И Сараев начал одеваться. Снял свитер и надел свой жилет и снова надел свитер, а в прихожей он обулся и влез в пальто и нахлобучил на голову шапочку с надписью “Пума”. И он одевался медленно, а Мария стояла, опершись плечом о стену, а руки держа сложенными на груди, и наблюдала за его сборами. И Сараев хотел уйти достойно, только до свидания сказав Марии и детям, но сказал все-таки он не до свидания, а другое:

– Или, может, – сказал, – мне не уходить? Пока. А остаться?

А Мария положила ему ладонь на предплечье и говорит:

– Нет, ты лучше иди.

И Сараев пошел домой, где не был ровно один месяц.

А дома у него лежали шестьдесят семь процентов прошлой зарплаты.

Он их месяц назад, идя к Марии, дома оставил, так как ненужных денег при себе Сараев не носил, учитывая, что улица полна неожиданностей, а дома, за железной дверью, ничего с деньгами случиться не может. И он разделил имевшуюся у него сумму на две равные части и одну часть понес Марии, а придя к ней, он сказал:

– На вот тебе. На жизнь.

А Мария ему:

– А тебе? Я не возьму.

А он говорит:

– Я же месяц у тебя жил на иждивении и своих денег не тратил, и теперь у меня деньги есть.

И он, как обычно, положил деньги на стол и сказал детям и Марии:

– До встречи, – и ушел, не приняв ее возражений, а чтоб она не вышла за ним и не начала отказываться от денег, Сараев лифта дожидаться не стал, а свернул на лестницу и сбежал по ней бегом, скользя рукой по перилам.

И точно так же, пешком и бегом, спускался Сараев с пятого этажа, уходя когда-то от Милы. И так же, одной рукой, скользил он по шероховатым перилам, прихватывая их на поворотах всей пятерней.
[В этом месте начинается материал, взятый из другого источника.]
(* ===== verification/VaultScope.v ===== *)
(** Which signatures of a Bitcoin vault's keys a node contributes to
    ([modules/tss/output_scoping.go], [solvency_gate.go],
    [vault_rotation_gate.go]) and whose bonds stay locked for them
    ([modules/vaultrotation/eligibility.go], [retiring_eligibility.go],
    [modules/state-processing/bond_lock.go], [poa_share_hold.go]).

    The state of the mapping contract is read through a function that tells an
    error from an absent key; the committed keys, commitments and elections are
    functions too.

    The theorems: a key that is being retired signs only transactions that pay the
    successor; a generation that is not yet active signs only its check message; a
    corrupt registry signs nothing and releases no bond; a node that is bond-locked
    is eligible to sign; the key of the active generation alone is reshared. *)
From Stdlib Require Import Ascii.
From S2P Require Import Prelude GoMaps GoSlices GoStrings GoEncoding ConsensusVersion Governance TssDb BtcVault.

(** ** The state of the contract *)

(** An error, an absent key, or the bytes of the key. *)
Inductive state_read := ReadError | ReadAbsent | ReadBytes (raw : list Z).

(** The answer of the tree of the state for a key: an error that says the key does
    not exist, another error, or the link. *)
Inductive tree_get := NotExist | GetError | NoLink | Link (cid : string).

(** [available] and [local] are whether the collaborators are there, [output] is the
    last output of the contract, [None] for an error. *)
Definition contractStateReaderAtStrict (available local : bool) (output : option string) (parseCid : string → option string)
    (get : string → string → tree_get) (getRaw : string → option (list Z)) (key : string) : state_read :=
  if negb available then ReadError
  else
    match output with
    | None => ReadError
    | Some StateMerkle =>
        if String.eqb StateMerkle "" then ReadAbsent
        else
          match parseCid StateMerkle with
          | None => ReadError
          | Some stateCid =>
              if negb local then ReadError
              else
                match get stateCid key with
                | NotExist | NoLink => ReadAbsent
                | GetError => ReadError
                | Link cid => match getRaw cid with Some raw => ReadBytes raw | None => ReadError end
                end
          end
    end.

(** The reader that drops the error. *)
Definition contractStateReaderAt (strict : string → state_read) (key : string) : option (list Z) :=
  match strict key with ReadBytes raw => Some raw | _ => None end.

(** ** The view of the generations *)

Record btcVaultView := mkVaultView {
  view_successorKeyId : string;
  view_successorBackupHex : string;
  view_byKeyId : gmap string Vault;
}.

(** [dep_findKey] is [None] for an error, a missing key included. *)
Record btcScopeDeps := mkScopeDeps {
  dep_contractId : string;
  dep_readKeyStrict : string → state_read;
  dep_findKey : string → option TssKey;
  dep_mainnet : bool;
}.

Definition dep_readKey (d : btcScopeDeps) : string → option (list Z) := contractStateReaderAt (dep_readKeyStrict d).

Inductive vaultResolveResult :=
| vaultAbsent
| vaultResolved (view : btcVaultView)
| vaultUnresolvable
| vaultGenesisPending (view : btcVaultView).

Definition vault_keyId (contractId : string) (gen : Z) : string := contractId +:+ "-" +:+ VaultKeyName gen.

(** The loop over the registry; [None] is a duplicate generation. *)
Fixpoint view_loop (contractId : string) (vaults : list Vault) (view : btcVaultView) (activeCount : Z) : option (btcVaultView * Z) :=
  match vaults with
  | [] => Some (view, activeCount)
  | v :: vaults =>
      let keyId := vault_keyId contractId (v_Generation v) in
      if bool_decide (is_Some (view_byKeyId view !! keyId)) then None
      else
        let byKeyId := <[keyId := v]> (view_byKeyId view) in
        if bool_decide (v_Status v = VaultActive)
        then view_loop contractId vaults (mkVaultView keyId (hex_encode (v_Backup v)) byKeyId) (activeCount + 1)
        else view_loop contractId vaults (mkVaultView (view_successorKeyId view) (view_successorBackupHex view) byKeyId) activeCount
  end.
А в другой руке нес тогда Сараев сумку, взятую дома у Марии напрокат, ту же самую, кстати сказать, сумку, в которой возили они с Марией Вениамина в ветлечебницу к врачу. И тогда тоже не стал Сараев вызывать и ждать лифт, чтобы Мила не успела выйти из квартиры и не стала канючить, уговаривая не оставлять ее, слабую женщину, один на один со всеми и клянясь, что больше ничего подобного не повторится никогда в жизни, а пить она бросит хоть завтра с утра, потому что ей это раз плюнуть. И Сараев, предвидя, значит, все эти возможные последствия, побежал вниз по лестнице, через две ступеньки галопом.